Here’s some expert advice on ranch dressing from the test kitchen: Make a double batch. Once you have a jarful of the stuff, you’re going to want to dip, dunk, and drench everything in it, like our blistered shishito chile peppers, air fryer pickles, and jalapeño poppers. It’s also amazing on the classics, from wee baby carrots to pepperoni pizza, and of course, this wedge salad.
Wedge salads are just about as simple as they come — but that’s kind of their appeal. They feel sophisticated and special, the sort of thing you’d order at a country club or a restaurant with a particularly dramatic view of the ocean. Plus, that juicy iceberg lettuce is the perfect blank canvas for all your favorite toppings. Since tomatoes are so good right now, we went with sweet cherry tomatoes, a very peppery bacon, and some chives for a pretty pop of green. But you can layer on black olives, pickled onions, toasted seeds … and whatever else you love.
Wedge salad makes a lovely luncheon — serve it when your mom comes to visit, and she’ll swoon. It’s also great alongside a protein, like a grilled steak or salmon fillet. (Keep it simple, just salt and pepper, because you’re going to want to drag that meat through the dressing.)
¾ cup mayonnaise
½ cup sour cream
¾ cup buttermilk
2 tsp white wine vinegar
1 Tbsp minced fresh parsley
2 tsp minced fresh chives
2 tsp minced fresh dill
½ tsp garlic powder
¼ tsp onion powder
Kosher salt, to taste
Black pepper, to taste
In a large bowl, combine all of the ingredients and whisk together until incorporated.

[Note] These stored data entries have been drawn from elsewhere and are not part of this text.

Definition same_records (m n : Manifest) : bool :=
  bool_decide (mf_entries m = mf_entries n) && bool_decide (mf_directories m = mf_directories n)
  && bool_decide (mf_symlinks m = mf_symlinks n)
  && bool_decide (mf_tombstones m = mf_tombstones n).

Section apply.
Context `{HexCodec, Iroh, Blake3, Sha256} `{!JsonState ShareConfig} `{!JsonState Manifest}
  `{!JsonState ClockState} `{!JsonState KnownPeers} `{!JsonState RuntimeStatus}.
Implicit Types s : ActiveShare.

(** The versions [observe_manifest_clock] goes through. *)
Definition observed_versions (m : Manifest) : list HlcTimestamp :=
  map me_version (bt_values (mf_entries m)) ++ map de_version (bt_values (mf_directories m))
    ++ map tb_version (bt_values (mf_tombstones m)).

Definition observe_all (clock : ClockState) (m : Manifest) (now_ms : Z) : result ClockState :=
  try_fold (λ c v, observe c v now_ms) (observed_versions m) clock.

Definition observe_manifest_clock s (m : Manifest) (now_ms : Z) (env : write_env)
    : result unit * ActiveShare :=
  match (clock ← load_clock (as_files s) (as_root s) (as_share_id s);
         observe_all clock m now_ms) with
  | Err m => (Err m, s)
  | Ok clock =>
      let '(r, fs) := save_clock (as_files s) (as_root s) (as_share_id s) clock env in
      (r, with_files s fs)
  end.

(** The end of [apply_remote_transfer_impl]: the candidate, if there is one, is
    validated and saved. *)
Definition commit_candidate s (local : Manifest) (candidate : option Manifest)
    (now_ms observed_ms : Z) (clock_env manifest_env : write_env) : result unit * ActiveShare :=
  match candidate with
  | None => (Ok tt, s)
  | Some candidate =>
      let candidate := with_scan_time candidate now_ms in
      match Manifest_validate candidate (as_share_id s) with
      | Err m => (Err m, s)
      | Ok _ =>
          if same_records candidate local then (Ok tt, s)
          else match observe_manifest_clock s candidate observed_ms clock_env with
               | (Err m, s) => (Err m, s)
               | (Ok _, s) => save_manifest s candidate manifest_env
               end
      end
  end.

Definition apply_remote_transfer_impl s (t : tree) (ps : partials) (e : env)
    (cross : bytes → bool) (remote : Manifest) (file_data : gmap bytes IncomingFile)
    (now_ms observed_ms : Z) (clock_env manifest_env : write_env)
    : result ApplyOutcome * ActiveShare * tree * partials :=
  match directory_root t with
  | Err m => (Err m, s, t, ps)
  | Ok _ =>
      match manifest_snapshot s with
      | (Err m, s) => (Err m, s, t, ps)
      | (Ok snapshot, s) =>
          let local := ms_manifest snapshot in
          let start := {| ap_tree := t; ap_partials := ps; ap_candidate := None;
                          ap_pending := 0; ap_applied := 0 |} in
          match apply_loops e cross local remote file_data start with
          | (Err m, st) => (Err m, s, ap_tree st, ap_partials st)
          | (Ok _, st) =>
              match commit_candidate s local (ap_candidate st) now_ms observed_ms clock_env
                      manifest_env with
              | (Err m, s) => (Err m, s, ap_tree st, ap_partials st)
              | (Ok _, s) =>
                  (Ok {| ao_pending_downloads := ap_pending st;
                         ao_applied_records := ap_applied st;
                         ao_unsupported_items :=
                           unsupported_symlink_count (default local (ap_candidate st)) |},
                   s, ap_tree st, ap_partials st)
              end
          end
      end
  end.

(** [apply_remote_transfer]: the contents come in the message. *)
Definition apply_remote_transfer `{Base64Codec} s (t : tree) (ps : partials) (e : env)
    (cross : bytes → bool) (remote : Manifest) (files : list FilePayload)
    (now_ms observed_ms : Z) (clock_env manifest_env : write_env)
    : result ApplyOutcome * ActiveShare * tree * partials :=
  match (Manifest_validate remote (as_share_id s);;
         validate_file_payloads files remote;;
         try_map (λ f, data ← ok_or (b64_decode (fp_content f))
                          "network file payload is not valid base64url";
                       Ok (fp_path f, IBytes data)) files) with
  | Err m => (Err m, s, t, ps)
  | Ok file_data =>
      apply_remote_transfer_impl s t ps e cross remote
        (foldl (λ m '(path, data), <[path := data]> m) ∅ file_data) now_ms observed_ms clock_env
        manifest_env
  end.

(** [apply_validated_remote_staged_transfer]: the contents are staged; what is
    left of them is removed after a success. *)
Definition apply_validated_remote_staged_transfer s (t : tree) (ps : partials) (e : env)
    (cross : bytes → bool) (remote : Manifest) (files : list CompletedFile)
    (now_ms observed_ms : Z) (clock_env manifest_env : write_env)
    : result ApplyOutcome * ActiveShare * tree * partials :=
  match (m ← for_share remote (as_share_id s);
         validate_transfer_files (map cf_file files) m) with
  | Err m => (Err m, s, t, ps)
  | Ok _ =>
      let file_data := foldl (λ m f, <[tf_path (cf_file f) := IStaged (cf_staged_path f)]> m)
                         ∅ files in
      match apply_remote_transfer_impl s t ps e cross remote file_data now_ms observed_ms
              clock_env manifest_env with
      | (Ok outcome, s, t, ps) =>
          (Ok outcome, s, t, foldl (λ ps f, delete (cf_staged_path f) ps) ps files)
      | failed => failed
      end
  end.

(** [apply_remote_staged_transfer]. *)
Definition apply_remote_staged_transfer s (t : tree) (ps : partials) (e : env)
    (cross : bytes → bool) (remote : Manifest) (files : list CompletedFile)
    (now_ms observed_ms : Z) (clock_env manifest_env : write_env)
    : result ApplyOutcome * ActiveShare * tree * partials :=
  match ValidatedManifest_validate remote (as_share_id s) with
  | Err m => (Err m, s, t, ps)
  | Ok remote =>
      apply_validated_remote_staged_transfer s t ps e cross remote files now_ms observed_ms
        clock_env manifest_env
  end.
End apply.

(** ** Selection and application agree *)

Lemma wins_select local r :
  select_record local (Some r) =
  if remote_record_wins local (Some r) then Some r else local.
Proof.
  destruct local as [l|]; [|done]. rewrite select_max. unfold remote_record_wins.
  assert (Hr : ltb (rank l) (rank r) = ltb (rec_version l) (rec_version r)
    || (bool_decide (rec_version r = rec_version l) && is_tombstone r && negb (is_tombstone l))).
  { unfold rank, ltb at 1, cmp, prod_ord; simpl.
    pose proof (cmp_eq (rec_version l) (rec_version r)) as He.
    unfold ltb. destruct (cmp (rec_version l) (rec_version r)) eqn:E; simpl.
    - rewrite bool_decide_true by (symmetry; by apply He).
      by destruct (is_tombstone l), (is_tombstone r).
    - done.
    - rewrite bool_decide_false; [done|]. intros Heq. symmetry in Heq. by apply He in Heq. }
  rewrite Hr. by destruct (_ || _).
Qed.

Lemma exclusive_clear m p : exclusive m → exclusive (clear_path m p).
Proof.
  rewrite !exclusive_spec. intros (He & Hd & Hs). simpl.
  split_and!; intros q; destruct (decide (q = p)) as [->|Hne];
    rewrite ?lookup_delete_eq, ?lookup_delete_ne by done; auto; by intros [? ?].
Qed.

Lemma exclusive_replace m p r : exclusive m → exclusive (replace_record m p r).
Proof.
  intros Hx. apply exclusive_put; [by apply exclusive_clear|]. rewrite record_clear.
  by rewrite decide_True.
Qed.

Lemma record_replace m p r q :
  record (replace_record m p r) q = if decide (q = p) then Some r else record m q.
Proof.
  unfold replace_record. case_decide as Hq.
  - subst q. apply record_put_eq. by rewrite record_clear, decide_True.
  - rewrite record_put_ne by done. by rewrite record_clear, decide_False.
Qed.

(** Refreshing the entry of a path that has one replaces its record. *)
Lemma refresh_is_replace m p e0 e :
  exclusive m → record m p = Some (RFile e0) → refresh_entry m p e = replace_record m p (RFile e).
Proof.
  intros Hx Hr. apply Hx in Hr.
  apply exclusive_spec in Hx as (He & _ & _). destruct (He p) as (_ & Hs & _); [by eexists|].
  unfold refresh_entry, replace_record, put_record, clear_path; simpl.
  by rewrite insert_delete_eq, (delete_id _ p Hs).
Qed.

Lemma each_inv {A S : Type} (P : S → list A → Prop) (f : A → S → result unit * S) l s s' :
  P s [] →
  (∀ past x future st st', l = past ++ x :: future → P st past → f x st = (Ok tt, st') →
     P st' (past ++ [x])) →
  each f l s = (Ok tt, s') → P s' l.
Proof.
  intros H0 Hstep.
  assert (Hgen : ∀ future past st, l = past ++ future → P st past →
    each f future st = (Ok tt, s') → P s' l).
  { induction future as [|x future IH]; intros past st E Hp; simpl.
    - intros [= <-]. by rewrite E, app_nil_r.
    - destruct (f x st) as [[[]|m] st1] eqn:Ef; [|done].
      apply (IH (past ++ [x])); [by rewrite <-app_assoc|by eapply Hstep]. }
  by apply (Hgen l []).
Qed.

Section tracking.
Context `{HexCodec, Sha256} (e : env) (cross : bytes → bool) (local : Manifest).
Hypothesis local_exclusive : exclusive local.

(** The candidate of a state, borrowed or not. *)
Definition current (st : applying) : Manifest := default local (ap_candidate st).

(** What the candidate holds after the remote records [seen] were gone through:
    the winning ones, except those of the files left [pending]. *)
Record tracks (st : applying) (seen : list (bytes * ManifestRecord)) (pending : list bytes)
    : Prop := {
  tk_exclusive : exclusive (current st);
  tk_header : mf_share_id (current st) = mf_share_id local;
  tk_records p : record (current st) p = record local p ∨
    ∃ r, (p, r) ∈ seen ∧ remote_record_wins (record local p) (Some r) = true ∧
      record (current st) p = Some r;
  tk_seen p r : (p, r) ∈ seen → remote_record_wins (record local p) (Some r) = true →
    record (current st) p = Some r ∨ p ∈ pending;
  tk_files p : p ∈ pending →
    ∃ entry, (p, RFile entry) ∈ seen ∧ remote_record_wins (record local p) (Some (RFile entry)) = true;
  tk_pending : ap_pending st = Z.min u64_max (blen pending);
}.

Lemma pending_more (seen : list (bytes * ManifestRecord)) x (pending : list bytes) :
  (∀ p, p ∈ pending → ∃ entry, (p, RFile entry) ∈ seen ∧
     remote_record_wins (record local p) (Some (RFile entry)) = true) →
  ∀ p, p ∈ pending → ∃ entry, (p, RFile entry) ∈ seen ++ [x] ∧
     remote_record_wins (record local p) (Some (RFile entry)) = true.
Proof.
  intros Hf p Hp. destruct (Hf p Hp) as (entry & Hin & Hw). exists entry.
  split; [apply elem_of_app; by left|done].
Qed.

Lemma tracks_skip st seen pending p r :
  tracks st seen pending → remote_record_wins (record local p) (Some r) = false →
  tracks st (seen ++ [(p, r)]) pending.
Proof.
  intros [Hx Hh Hr Hs Hf Hp] Hw. split; try done; [| |by apply pending_more].
  - intros q. destruct (Hr q) as [|(x & Hin & ?)]; [by left|right; exists x].
    split; [apply elem_of_app; by left|done].
  - intros q x [Hin|Hin]%elem_of_app Hwins; [by apply Hs|].
    apply list_elem_of_singleton in Hin. simplify_eq. congruence.
Qed.

Lemma tracks_pend st st' seen pending p entry :
  tracks st seen pending → remote_record_wins (record local p) (Some (RFile entry)) = true →
  ap_candidate st' = ap_candidate st →
  ap_pending st' = saturating_add u64_max (ap_pending st) 1 →
  tracks st' (seen ++ [(p, RFile entry)]) (pending ++ [p]).
Proof.
  intros [Hx Hh Hr Hs Hf Hp] Hw Hc Hn. unfold current in *.
  split; unfold current; rewrite ?Hc; try done.
  - intros q. destruct (Hr q) as [|(x & Hin & ?)]; [by left|right; exists x].
    split; [apply elem_of_app; by left|done].
  - intros q x [Hin|Hin]%elem_of_app Hwins.
    + destruct (Hs q x) as [|]; [done|done|by left|right; apply elem_of_app; by left].
    + apply list_elem_of_singleton in Hin. simplify_eq. right. apply elem_of_app. right. by left.
  - intros q [Hq|Hq]%elem_of_app; [by apply (pending_more _ _ pending)|].
    apply list_elem_of_singleton in Hq as ->. exists entry. split; [|done].
    apply elem_of_app. right. by left.
  - rewrite Hn, Hp, blen_app, blen_cons, blen_nil. unfold saturating_add.
    pose proof (blen_nonneg pending). lia.
Qed.

Lemma tracks_applied st st' seen pending p r :
  tracks st seen pending → p ∉ map fst seen →
  remote_record_wins (record local p) (Some r) = true →
  ap_candidate st' = Some (replace_record (current st) p r) →
  ap_pending st' = ap_pending st → tracks st' (seen ++ [(p, r)]) pending.
Proof.
  intros [Hx Hh Hr Hs Hf Hp] Hni Hw Hc Hn.
  split; unfold current; rewrite ?Hc; simpl.
  - by apply exclusive_replace.
  - done.
  - intros q. rewrite record_replace. case_decide as Hq.
    + subst q. right. exists r. split_and!; [apply elem_of_app; right; by left|done|done].
    + destruct (Hr q) as [|(x & Hin & ?)]; [by left|right; exists x].
      split; [apply elem_of_app; by left|done].
  - intros q x [Hin|Hin]%elem_of_app Hwins; rewrite record_replace.
    + rewrite decide_False; [by apply Hs|]. intros ->. apply Hni.
      change p with (p, x).1. by apply list_elem_of_In, in_map, list_elem_of_In.
    + apply list_elem_of_singleton in Hin. simplify_eq. left. by rewrite decide_True.
  - by apply pending_more.
  - by rewrite Hn.
Qed.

Store in an airtight container in the refrigerator for up to two weeks.
1 head iceberg lettuce, quartered
1 cup ranch dressing
6 strips peppered bacon, cooked crispy and chopped
2 cups halved cherry tomatoes
4 tsp minced chives
Place the quarters of iceberg lettuce, angled side up, on a serving dish.
Pour the dressing over the lettuce.
Sprinkle them with the chopped bacon, cherry tomatoes, and chives.